--- START ---

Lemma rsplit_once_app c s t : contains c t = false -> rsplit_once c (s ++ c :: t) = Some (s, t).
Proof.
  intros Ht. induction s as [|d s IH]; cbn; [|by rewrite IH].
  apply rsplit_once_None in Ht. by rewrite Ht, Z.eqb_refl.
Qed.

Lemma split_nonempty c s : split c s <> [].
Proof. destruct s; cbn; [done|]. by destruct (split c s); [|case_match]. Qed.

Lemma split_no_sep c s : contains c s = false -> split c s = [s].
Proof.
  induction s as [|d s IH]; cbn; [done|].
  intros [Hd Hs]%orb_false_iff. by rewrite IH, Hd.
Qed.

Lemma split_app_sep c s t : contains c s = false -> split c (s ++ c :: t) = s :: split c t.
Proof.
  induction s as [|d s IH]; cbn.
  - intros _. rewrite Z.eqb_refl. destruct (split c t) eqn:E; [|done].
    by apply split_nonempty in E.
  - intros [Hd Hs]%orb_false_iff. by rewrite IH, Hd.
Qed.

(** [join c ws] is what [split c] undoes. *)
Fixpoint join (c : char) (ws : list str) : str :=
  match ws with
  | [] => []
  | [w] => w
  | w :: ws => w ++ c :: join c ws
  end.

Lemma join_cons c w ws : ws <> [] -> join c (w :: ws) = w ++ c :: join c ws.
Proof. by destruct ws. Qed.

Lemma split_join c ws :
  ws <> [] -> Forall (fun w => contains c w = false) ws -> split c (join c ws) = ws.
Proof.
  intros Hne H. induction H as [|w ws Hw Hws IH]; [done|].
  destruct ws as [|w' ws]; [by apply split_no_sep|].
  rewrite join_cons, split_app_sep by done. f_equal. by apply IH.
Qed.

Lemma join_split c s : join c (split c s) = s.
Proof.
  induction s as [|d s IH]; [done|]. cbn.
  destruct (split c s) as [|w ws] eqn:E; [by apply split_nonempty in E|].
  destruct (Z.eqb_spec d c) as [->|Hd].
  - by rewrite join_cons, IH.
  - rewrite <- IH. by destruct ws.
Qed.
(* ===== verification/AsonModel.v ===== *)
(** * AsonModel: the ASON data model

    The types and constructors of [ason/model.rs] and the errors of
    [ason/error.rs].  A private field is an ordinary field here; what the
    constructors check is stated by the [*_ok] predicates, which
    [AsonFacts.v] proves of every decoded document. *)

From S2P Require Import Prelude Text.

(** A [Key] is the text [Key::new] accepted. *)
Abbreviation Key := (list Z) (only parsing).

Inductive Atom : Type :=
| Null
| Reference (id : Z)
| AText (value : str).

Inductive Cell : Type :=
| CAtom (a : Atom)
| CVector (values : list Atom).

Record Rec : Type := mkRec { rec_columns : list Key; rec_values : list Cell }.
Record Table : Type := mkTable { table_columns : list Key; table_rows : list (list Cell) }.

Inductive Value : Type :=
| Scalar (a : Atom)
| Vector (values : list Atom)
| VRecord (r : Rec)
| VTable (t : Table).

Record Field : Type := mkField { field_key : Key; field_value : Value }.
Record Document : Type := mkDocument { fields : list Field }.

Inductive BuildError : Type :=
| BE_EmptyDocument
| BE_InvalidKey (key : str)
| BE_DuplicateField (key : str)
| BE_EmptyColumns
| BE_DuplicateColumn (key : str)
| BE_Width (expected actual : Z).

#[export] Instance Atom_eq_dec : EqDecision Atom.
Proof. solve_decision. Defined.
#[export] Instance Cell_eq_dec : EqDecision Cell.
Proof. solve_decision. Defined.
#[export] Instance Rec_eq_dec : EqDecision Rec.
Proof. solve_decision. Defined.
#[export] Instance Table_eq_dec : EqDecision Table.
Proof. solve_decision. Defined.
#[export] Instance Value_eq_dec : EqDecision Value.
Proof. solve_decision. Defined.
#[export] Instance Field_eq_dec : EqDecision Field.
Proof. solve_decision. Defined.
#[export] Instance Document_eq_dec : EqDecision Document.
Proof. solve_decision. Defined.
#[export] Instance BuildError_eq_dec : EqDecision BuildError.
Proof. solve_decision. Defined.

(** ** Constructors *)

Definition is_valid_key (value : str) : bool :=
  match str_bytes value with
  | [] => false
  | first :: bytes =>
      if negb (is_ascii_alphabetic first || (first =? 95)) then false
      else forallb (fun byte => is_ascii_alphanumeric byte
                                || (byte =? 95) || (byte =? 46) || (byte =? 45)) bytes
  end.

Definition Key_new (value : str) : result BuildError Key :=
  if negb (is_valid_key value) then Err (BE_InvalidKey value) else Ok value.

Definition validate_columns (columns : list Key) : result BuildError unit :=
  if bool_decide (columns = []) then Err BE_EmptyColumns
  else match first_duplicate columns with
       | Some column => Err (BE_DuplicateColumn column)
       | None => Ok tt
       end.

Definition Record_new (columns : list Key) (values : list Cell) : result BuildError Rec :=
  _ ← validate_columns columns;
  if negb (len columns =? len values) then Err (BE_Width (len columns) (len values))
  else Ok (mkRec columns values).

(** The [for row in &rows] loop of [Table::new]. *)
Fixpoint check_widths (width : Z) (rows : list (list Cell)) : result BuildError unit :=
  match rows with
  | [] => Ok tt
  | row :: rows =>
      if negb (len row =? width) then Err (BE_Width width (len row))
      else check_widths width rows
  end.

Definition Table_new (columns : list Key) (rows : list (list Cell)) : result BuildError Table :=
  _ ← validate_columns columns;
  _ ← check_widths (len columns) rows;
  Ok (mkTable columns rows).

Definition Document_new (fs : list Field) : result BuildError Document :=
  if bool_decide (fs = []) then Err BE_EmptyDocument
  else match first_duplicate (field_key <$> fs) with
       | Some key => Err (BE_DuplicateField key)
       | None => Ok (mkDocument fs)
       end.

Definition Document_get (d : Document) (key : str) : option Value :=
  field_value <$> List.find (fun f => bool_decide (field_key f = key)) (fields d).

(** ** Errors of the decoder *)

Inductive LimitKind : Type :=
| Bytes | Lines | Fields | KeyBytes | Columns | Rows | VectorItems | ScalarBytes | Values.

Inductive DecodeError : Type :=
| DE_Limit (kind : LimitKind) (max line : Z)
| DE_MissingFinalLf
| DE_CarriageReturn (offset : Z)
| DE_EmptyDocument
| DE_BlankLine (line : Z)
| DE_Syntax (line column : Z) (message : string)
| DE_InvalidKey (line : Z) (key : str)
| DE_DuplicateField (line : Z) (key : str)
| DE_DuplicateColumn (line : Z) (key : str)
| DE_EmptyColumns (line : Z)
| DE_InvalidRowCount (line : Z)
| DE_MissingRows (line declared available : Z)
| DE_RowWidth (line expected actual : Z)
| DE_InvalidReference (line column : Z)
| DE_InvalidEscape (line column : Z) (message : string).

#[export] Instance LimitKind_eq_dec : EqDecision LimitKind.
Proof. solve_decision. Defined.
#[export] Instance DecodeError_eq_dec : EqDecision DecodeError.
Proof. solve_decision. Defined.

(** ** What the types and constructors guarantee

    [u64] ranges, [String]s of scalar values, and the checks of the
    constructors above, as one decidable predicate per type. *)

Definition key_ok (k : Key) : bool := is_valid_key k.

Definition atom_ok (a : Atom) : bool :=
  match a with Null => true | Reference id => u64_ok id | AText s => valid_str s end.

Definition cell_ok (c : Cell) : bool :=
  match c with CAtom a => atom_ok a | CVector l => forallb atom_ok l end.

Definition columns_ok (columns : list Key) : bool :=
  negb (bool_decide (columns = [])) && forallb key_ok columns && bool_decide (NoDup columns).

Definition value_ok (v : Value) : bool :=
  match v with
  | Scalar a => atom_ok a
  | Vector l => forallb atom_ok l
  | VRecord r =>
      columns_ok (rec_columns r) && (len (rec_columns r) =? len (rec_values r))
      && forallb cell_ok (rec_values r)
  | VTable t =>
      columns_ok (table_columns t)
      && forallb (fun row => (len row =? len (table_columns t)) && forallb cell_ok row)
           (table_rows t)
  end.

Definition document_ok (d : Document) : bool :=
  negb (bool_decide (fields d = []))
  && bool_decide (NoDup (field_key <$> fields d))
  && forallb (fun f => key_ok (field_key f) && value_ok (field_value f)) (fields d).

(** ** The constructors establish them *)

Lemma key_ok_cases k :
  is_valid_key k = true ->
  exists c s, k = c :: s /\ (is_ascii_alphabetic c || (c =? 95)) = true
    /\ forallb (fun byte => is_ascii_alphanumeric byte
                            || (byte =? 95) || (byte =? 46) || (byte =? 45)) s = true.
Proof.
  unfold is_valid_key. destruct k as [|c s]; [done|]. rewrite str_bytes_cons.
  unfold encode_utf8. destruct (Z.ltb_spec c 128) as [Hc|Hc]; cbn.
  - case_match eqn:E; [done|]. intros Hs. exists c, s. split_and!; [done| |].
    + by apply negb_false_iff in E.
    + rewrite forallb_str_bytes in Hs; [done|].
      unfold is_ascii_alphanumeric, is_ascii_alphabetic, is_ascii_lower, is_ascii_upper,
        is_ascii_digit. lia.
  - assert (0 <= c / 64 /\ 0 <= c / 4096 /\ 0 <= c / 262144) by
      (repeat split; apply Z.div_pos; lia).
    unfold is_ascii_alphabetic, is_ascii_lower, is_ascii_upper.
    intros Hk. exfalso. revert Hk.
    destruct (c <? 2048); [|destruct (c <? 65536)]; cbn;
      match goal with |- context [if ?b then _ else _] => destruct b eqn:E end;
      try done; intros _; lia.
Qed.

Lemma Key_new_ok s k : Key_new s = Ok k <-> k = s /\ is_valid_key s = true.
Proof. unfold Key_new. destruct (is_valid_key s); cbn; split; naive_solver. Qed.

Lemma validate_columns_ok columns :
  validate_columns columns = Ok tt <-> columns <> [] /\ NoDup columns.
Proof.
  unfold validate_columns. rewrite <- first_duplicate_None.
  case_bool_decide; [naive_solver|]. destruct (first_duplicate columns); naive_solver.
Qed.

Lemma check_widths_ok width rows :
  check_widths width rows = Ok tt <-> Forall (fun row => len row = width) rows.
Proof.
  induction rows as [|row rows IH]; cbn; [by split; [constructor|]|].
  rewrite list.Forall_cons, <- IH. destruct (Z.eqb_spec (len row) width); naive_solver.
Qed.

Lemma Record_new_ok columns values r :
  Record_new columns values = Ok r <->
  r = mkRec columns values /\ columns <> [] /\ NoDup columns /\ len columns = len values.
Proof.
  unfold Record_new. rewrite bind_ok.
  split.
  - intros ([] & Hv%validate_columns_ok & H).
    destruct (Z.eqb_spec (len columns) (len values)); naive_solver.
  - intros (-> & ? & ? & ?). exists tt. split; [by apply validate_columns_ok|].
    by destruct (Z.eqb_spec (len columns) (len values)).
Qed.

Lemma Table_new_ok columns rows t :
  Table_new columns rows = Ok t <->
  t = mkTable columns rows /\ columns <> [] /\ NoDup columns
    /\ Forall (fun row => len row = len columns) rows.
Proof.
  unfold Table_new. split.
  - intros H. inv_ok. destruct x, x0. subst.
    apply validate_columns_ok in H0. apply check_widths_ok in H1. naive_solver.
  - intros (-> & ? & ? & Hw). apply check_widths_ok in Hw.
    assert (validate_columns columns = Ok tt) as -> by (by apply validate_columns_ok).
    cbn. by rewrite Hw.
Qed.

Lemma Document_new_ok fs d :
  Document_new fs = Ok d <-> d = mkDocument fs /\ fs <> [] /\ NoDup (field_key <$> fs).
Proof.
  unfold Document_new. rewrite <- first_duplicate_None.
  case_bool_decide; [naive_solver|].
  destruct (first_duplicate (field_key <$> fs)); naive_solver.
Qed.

--- END ---

DIRECTIONS => Search the listing for the string "mkTable". Copy each line where it is found.

REPLY TO THE TASK =>
Record Table : Type := mkTable { table_columns : list Key; table_rows : list (list Cell) }.
  Ok (mkTable columns rows).
  t = mkTable columns rows /\ columns <> [] /\ NoDup columns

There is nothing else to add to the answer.